Principal: “It could be that my time is just so crunched that even my RSS feed feels like a lot of noise. Someone once said to me that relying too much on my RSS feed would narrow my vision of the world to those who I deemed the best curators, and that was the equivalent of creative suicide. So, I’ve instead taken the advice of another woman—a creative director from a big ad agency in Brazil—who said the three keys to creativity are travel, taking public transportation when you travel, and giving yourself permission to do good ol’ fashioned surfing every day. So, I use my RSS feed, but also keep an email folder of “to-reads” which are random newsletter stuff. I read one article then follow any of the links within that article to see where it takes me.
Art Director: “Whatever you are doing, you can’t put your energy into one source or method of creative inspiration ever. It’s a mix of everything you do and read and observe. If you ask me this same question in one month, I can pretty much guarantee that I have a revised way of seeking out inspiration. Ultimately, I think you have to keep flexible and keep massaging whatever you are doing, taking new paths, talking to different people, looking at different perspectives. If you stay in the same pattern, then that is surely creative suicide.”
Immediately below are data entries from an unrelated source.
(** X12. The handlers decode the path identifier once more than the
    router has: an identifier that ends in [%] makes each of the three
    handlers throw before it checks or reads anything; nothing is answered by
    the handler and the collection is untouched. *)
Theorem trailing_percent_id_throws `{Bcrypt} `{Jws} (this : Server.Server) (env : Env)
    (users : list Doc) (req : Request) (prefix : string) :
  params_id req = JsString (prefix ++ "%") ->
  Server.createUser this env users req = (users, Threw "URIError")
  /\ Server.logIn this env users req = (users, Threw "URIError")
  /\ Server.getUser this env users req = (users, Threw "URIError").
Proof.
  intros Hid.
  assert (Hdec : decodeURIComponent (params_id req) = None).
  { rewrite Hid. unfold decodeURIComponent. simpl to_string.
    rewrite (uri_units_trailing_percent (String.length prefix) prefix (le_n _)).
    reflexivity. }
  unfold Server.createUser, Server.logIn, Server.getUser. rewrite Hdec.
  repeat split.
Qed.


Lemma string_app_assoc (a b c : string) : (a ++ b) ++ c = a ++ (b ++ c).
Proof.
  induction a as [|x a IH]; [reflexivity|].
  change (String x ((a ++ b) ++ c) = String x (a ++ (b ++ c))). rewrite IH. reflexivity.
Qed.

Lemma createUser_passes_guard `{Bcrypt} `{Jws} (this : Server.Server) (env : Env)
    (users : list Doc) (req : Request) (id password : string) :
  decodeURIComponent (params_id req) = Some id -> id <> "" ->
  decodeURIComponent (query_pw req) = Some password -> password <> "" ->
  truthy (body req) = true ->
  Server.createUser this env users req
  = let '(users', promise) :=
      UserDatabase.createUser users (salt env) (JsString id) (JsString password)
        (body req) in
    match promise with
    | Resolved result =>
        let location :=
          ("Location", Server.getRequestBaseUrl this req ++ "users/" ++ id) in
        if negb (valid_header_value location.2)
        then (users', Server.internal_server_error)
        else if strict_eq_string result "already exists"
        then (users', Server.send_info 303 [location] "EXISTS"
                        ("user " ++ id ++ " already exists"))
        else (users', Server.send_token 201 [location] "CREATED"
                        (Server.createAuthToken this env id))
    | Rejected _ => (users', Server.internal_server_error)
    | Pending => (users', NoResponse)
    end.
Proof.
  intros Hid Hne Hpw Hpne Hbody. unfold Server.createUser.
  rewrite Hid, Hpw. simpl truthy.
  rewrite (eqb_empty_false _ Hne), (eqb_empty_false _ Hpne), Hbody. reflexivity.
Qed.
Account Exec: “Bookmarks. First introduced in 1997 as a part of the IE version 4 ‘active desktop’ bookmarks have been around a while. They do the trick for me.
Traditionalist vs early adopter
The more paper involved? That would be a writer.
Copywriter: “If I like something, I write it down. Or rip it out. And stick it in a notebook. I like paper. And sticky notes.”
Designer: “I think everyone should have an iPad.”